(* ===== verification/BulkCopy.v ===== *)
(** Bulk copy of a payload into SQL Server (engine/core/bulk_copy.rs): the native path where there is one,
    and the array insert when it fails.

    The class [NativeBcp] is the interface of the native path: what the probe finds, and what its copy
    does.  Bcp.v, engine/core/sqlserver_bcp.rs, implements it. *)

From S2P Require Import Prelude Wire Errors Text BulkInsert Handles ArrayBinding.

Inductive BulkCopyFormat := Native | Character | Unicode.

(** How the engine is built: without the feature sqlserver-bcp, or with it, for Windows or for another system. *)
Inductive Build := Stub | BcpWindows | BcpOther.

Class NativeBcp := {
  bcp_probe : Result unit;
  bcp_execute : string → BulkInsertPayload → Z → M Z
}.

Definition is_sql_server_conn_str (conn_str : string) : bool :=
  let lowered := to_lowercase conn_str in
  str_contains "sql server" lowered || str_contains "odbc driver 17 for sql server" lowered || str_contains "odbc driver 18 for sql server" lowered
  || (str_contains "server=" lowered && str_contains "database=" lowered).

(** [raw] is the value of ODBC_ENABLE_UNSTABLE_NATIVE_BCP. *)
Definition is_native_bcp_runtime_enabled (raw : option string) : bool :=
  match raw with
  | Some raw => bool_decide (trim raw ∈ ["1"; "true"; "TRUE"; "yes"; "YES"])
  | None => false
  end.

Definition column_row_count (d : BulkColumnData) : Z :=
  match bc_cells d with
  | CI32 values | CI64 values => len values
  | CText rows _ | CBinary rows _ => len rows
  | CTimestamp values => len values
  end.

Fixpoint validate_columns (row_count idx : Z) (columns : list BulkColumnSpec) (data : list BulkColumnData) : Result unit :=
  match data with
  | [] => Ok tt
  | d :: data =>
      match columns with
      | [] => Panic
      | s :: columns =>
          let actual_rows := column_row_count d in
          if negb (actual_rows =? row_count) then
            Err (ValidationError ("Bulk insert payload column '" +:+ bs_name s +:+ "' (index " +:+ fmt_Z idx +:+ ") has " +:+ fmt_Z actual_rows
              +:+ " rows, expected " +:+ fmt_Z row_count))
          else validate_columns row_count (idx + 1) columns data
      end
  end.

Definition validate_payload (p : BulkInsertPayload) : Result unit :=
  if String.eqb (trim (bp_table p)) EmptyString then Err (ValidationError "Bulk insert payload table cannot be empty")
  else if len (bp_columns p) =? 0 then Err (ValidationError "Bulk insert payload must contain at least one column")
  else if negb (len (bp_column_data p) =? len (bp_columns p)) then
    Err (ValidationError ("Bulk insert payload column_data count (" +:+ fmt_Z (len (bp_column_data p))
      +:+ ") does not match columns count (" +:+ fmt_Z (len (bp_columns p)) +:+ ")"))
  else validate_columns (bp_row_count p) 0 (bp_columns p) (bp_column_data p).

Definition should_fallback_to_array_binding (e : OdbcError) : bool :=
  match e with
  | ValidationError _ | MalformedPayload _ | Cancelled | NoMoreResults => false
  | UnsupportedFeature _ | InternalError _ | OdbcApi _ | Structured _ _ _ | PoolError _ | InvalidHandle _ | EmptyConnectionString
  | EnvironmentNotInitialized | RollbackFailed _ => true
  | ResourceLimitReached _ | WorkerCrashed _ | BulkPartialFailure _ _ _ => false
  end.

Section Copy.
Context `{ColumnBuffers} `{Driver} `{NativeBcp} (build : Build) (raw : option string).

(** [BulkCopyExecutor::new(n).batch_size()] *)
Definition copy_batch_size (n : Z) : Z := match build with Stub => 0 | _ => Z.max n 1 end.

Definition try_native_sqlserver_bcp (batch_size : Z) (payload : BulkInsertPayload) (conn_str : option string) : M Z :=
  match build with
  | BcpWindows =>
      if negb (is_native_bcp_runtime_enabled raw) then
        lift (Err (UnsupportedFeature "Native SQL Server BCP is disabled by default due to known stability issues. Set ODBC_ENABLE_UNSTABLE_NATIVE_BCP=1 to enable experimental native path"))
      else
        let! _ := lift bcp_probe in
        match conn_str with
        | None => lift (Err (UnsupportedFeature "Native SQL Server BCP requires connection string for pre-connect SQL_COPT_SS_BCP; not available in this context"))
        | Some conn_str =>
            if negb (is_sql_server_conn_str conn_str) then
              lift (Err (UnsupportedFeature "Native SQL Server BCP path only applies to SQL Server connections"))
            else bcp_execute conn_str payload batch_size
        end
  | _ => lift (Err (UnsupportedFeature "Native SQL Server BCP is currently supported only on Windows builds"))
  end.

Definition bulk_copy_native (batch_size : Z) (payload : BulkInsertPayload) (conn_str : option string) : M Z :=
  let! _ := lift (validate_payload payload) in
  try_native_sqlserver_bcp batch_size payload conn_str.

Definition bulk_copy_from_memory (phys : Z) (table : string) (data : list (list byte)) : Result Z :=
  match build with
  | Stub => Err (InternalError "Enable 'sqlserver-bcp' feature for BCP support")
  | _ => Err (InternalError "bulk_copy_from_memory requires native BCP row bindings and is not implemented; use bulk_copy_from_payload")
  end.

(** The error of both paths. *)
Definition both_failed (native_error fallback_error : OdbcError) : OdbcError :=
  InternalError ("Bulk copy native failed ('" +:+ to_string native_error +:+ "'), and fallback ArrayBinding also failed ('"
    +:+ to_string fallback_error +:+ "')").

Definition array_fallback (batch_size phys : Z) (payload : BulkInsertPayload) (native_error : OdbcError) : M Z :=
  if negb (should_fallback_to_array_binding native_error) then lift (Err native_error)
  else
    let! r := try_m (bulk_insert_generic (new_binding batch_size) phys payload) in
    lift (match r with Err fallback_error => Err (both_failed native_error fallback_error) | r => r end).

Definition bulk_copy_from_payload (n phys : Z) (payload : BulkInsertPayload) (conn_str : option string) : M Z :=
  match build with
  | Stub => lift (Err (InternalError "Enable 'sqlserver-bcp' feature for BCP support"))
  | _ =>
      let batch_size := copy_batch_size n in
      if bp_row_count payload =? 0 then ret 0
      else
        let! r := try_m (bulk_copy_native batch_size payload conn_str) in
        match r with
        | Err native_error => array_fallback batch_size phys payload native_error
        | r => lift r
        end
  end.

(** * What reaches the table *)

Lemma cells_fit_count s n d : cells_fit s n (bc_cells d) → column_row_count d = Z.of_nat n.
Proof. intros [_ Hc]. unfold column_row_count, len. destruct (bc_cells d); destruct Hc as [<- _]; reflexivity. Qed.

Lemma validate_columns_fit rc specs data idx :
  0 ≤ rc → Forall2 (col_fit rc) specs data → validate_columns rc idx specs data = Ok tt.
Proof.
  intros Hrc HF. revert idx. induction HF as [|s d specs data [Hc _] _ IH]; intros idx; [done|]. cbn [validate_columns].
  rewrite (cells_fit_count _ _ _ Hc), Z2Nat.id, Z.eqb_refl by done. apply IH.
Qed.

(** A payload that the parser accepted is valid if it names a table and a column. *)
Lemma validate_fit p : payload_fit p → trim (bp_table p) ≠ EmptyString → bp_columns p ≠ [] → validate_payload p = Ok tt.
Proof.
  intros [_ _ _ _ [Hrc _] HF] Ht Hc. unfold validate_payload. destruct (String.eqb_spec (trim (bp_table p)) EmptyString) as [|_]; [done|].
  destruct (Z.eqb_spec (len (bp_columns p)) 0) as [Hz|_]; [by destruct (bp_columns p)|]. unfold len. rewrite (Forall2_length _ _ _ HF), Z.eqb_refl.
  cbn [negb]. by apply validate_columns_fit.
Qed.

(** A bulk copy of a parsed payload.  Whatever the native path does: if it succeeds, nothing else happens; if it
    fails with an error that is not retried, that is the answer; and with any other error the array
    insert starts from the first row, whatever rows the native path has left in the table, and ends as
    it does on its own, an error of its own reported together with the first. *)
Theorem bulk_copy_spec (n phys : Z) (p : BulkInsertPayload) (conn_str : option string) (w : World) (h0 : History) (r0 : Result Z) :
  build ≠ Stub → payload_fit p → trim (bp_table p) ≠ EmptyString → bp_columns p ≠ [] → bp_row_count p ≠ 0 →
  runs (try_native_sqlserver_bcp (copy_batch_size n) p conn_str) w h0 r0 →
  match r0 with
  | Err e =>
      if should_fallback_to_array_binding e then
        ∃ h r k, runs (bulk_copy_from_payload n phys p conn_str) w (h0 ++ h) (omap_err (both_failed e) r) ∧
          inserted phys 0 (bp_row_count p) 0 (map column_cells (bp_column_data p)) h r k ∧ insert_events phys p h
      else runs (bulk_copy_from_payload n phys p conn_str) w h0 (Err e)
  | r0 => runs (bulk_copy_from_payload n phys p conn_str) w h0 r0
  end.
Proof.
  intros Hb Hfit Ht Hc Hrc Hnative.
  assert (runs (bulk_copy_native (copy_batch_size n) p conn_str) w h0 r0) as Hn.
  { unfold bulk_copy_native. rewrite validate_fit by done. eapply runs_bind_nil; [apply runs_lift|exact Hnative]. }
  assert (bulk_copy_from_payload n phys p conn_str =
    (let! r := try_m (bulk_copy_native (copy_batch_size n) p conn_str) in
     match r with Err native_error => array_fallback (copy_batch_size n) phys p native_error | r => lift r end)) as Hdef.
  { unfold bulk_copy_from_payload. destruct build; [done|..]; by destruct (Z.eqb_spec (bp_row_count p) 0). }
  rewrite Hdef. clear Hdef. destruct r0 as [k|e|].
  - rewrite <- (app_nil_r h0). eapply runs_bind; [apply (runs_try _ w h0 (Ok k) ltac:(discriminate) Hn)|]. apply runs_lift.
  - pose proof (runs_try _ w h0 (Err e) ltac:(discriminate) Hn) as Htry. destruct (should_fallback_to_array_binding e) eqn:Ef.
    + destruct (bulk_insert_generic_run (new_binding (copy_batch_size n)) phys p (w_ext w h0)) as (h & r & k & Hrun & Hins & Hev); [unfold new_binding; lia|done|].
      exists h, r, k. split; [|done]. eapply runs_bind; [exact Htry|]. unfold array_fallback. rewrite Ef. cbn [negb].
      assert (r ≠ Panic) as Hr by (destruct Hins as (_ & _ & Hins); by destruct r).
      rewrite <- (app_nil_r h). eapply runs_bind; [apply runs_try; [exact Hr|exact Hrun]|]. destruct r; [apply runs_lift..|done].
    + rewrite <- (app_nil_r h0). eapply runs_bind; [exact Htry|]. unfold array_fallback. rewrite Ef. apply runs_lift.
  - unfold runs, bind, try_m in *. by rewrite Hn.
Qed.
End Copy.

(** A driver whose native path loads a row and then loses the connection. *)
Definition lossy_bcp : NativeBcp := {|
  bcp_probe := Ok tt;
  bcp_execute := λ _ _ _ w, (Err (OdbcApi "connection lost"), w_ext w [(0, CBatch [[BInt 7]; [BBytes [x61]]], true)])
|}.

(** Its row is inserted a second time, with all the others, and the copy reports three rows. *)
Lemma bulk_copy_spec_witness :
  let '(r, w) := bulk_copy_from_payload (H := plain_buffers) (H0 := ok_driver) (H1 := lossy_bcp) BcpWindows (Some "1") 100 0 three_rows (Some "Driver={SQL Server}") sample_world in
  r = Ok 3 ∧ ∃ h r k,
    runs (bulk_copy_from_payload (H := plain_buffers) (H0 := ok_driver) (H1 := lossy_bcp) BcpWindows (Some "1") 100 0 three_rows (Some "Driver={SQL Server}"))
      sample_world ([(0, CBatch [[BInt 7]; [BBytes [x61]]], true)] ++ h) (omap_err (both_failed (OdbcApi "connection lost")) r) ∧
    inserted 0 0 3 0 (map column_cells (bp_column_data three_rows)) h r k ∧ insert_events 0 three_rows h.
Proof.
  split; [vm_compute; reflexivity|].
  apply (@bulk_copy_spec plain_buffers ok_driver lossy_bcp BcpWindows (Some "1") 100 0 three_rows (Some "Driver={SQL Server}") sample_world
    [(0, CBatch [[BInt 7]; [BBytes [x61]]], true)] (Err (OdbcApi "connection lost"))); [discriminate|exact three_rows_fit|vm_compute; discriminate..|].
  vm_compute. reflexivity.
Defined.

(** A batch size of zero is one row at a time; on other systems the copy is the array insert. *)
Example other_build :
  (bulk_copy_from_payload (H := plain_buffers) (H0 := ok_driver) (H1 := lossy_bcp) BcpOther (Some "1") 0 0 three_rows None sample_world).1 = Ok 3.
Proof. vm_compute. reflexivity. Qed.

+++

Word for word, reproduce the listing from its first line through the line that has "let lowered := to_lowercase conn_str in" in it, and go no further.

### Your solution
(* ===== verification/BulkCopy.v ===== *)
(** Bulk copy of a payload into SQL Server (engine/core/bulk_copy.rs): the native path where there is one,
    and the array insert when it fails.

    The class [NativeBcp] is the interface of the native path: what the probe finds, and what its copy
    does.  Bcp.v, engine/core/sqlserver_bcp.rs, implements it. *)

From S2P Require Import Prelude Wire Errors Text BulkInsert Handles ArrayBinding.

Inductive BulkCopyFormat := Native | Character | Unicode.

(** How the engine is built: without the feature sqlserver-bcp, or with it, for Windows or for another system. *)
Inductive Build := Stub | BcpWindows | BcpOther.

Class NativeBcp := {
  bcp_probe : Result unit;
  bcp_execute : string → BulkInsertPayload → Z → M Z
}.

Definition is_sql_server_conn_str (conn_str : string) : bool :=
  let lowered := to_lowercase conn_str in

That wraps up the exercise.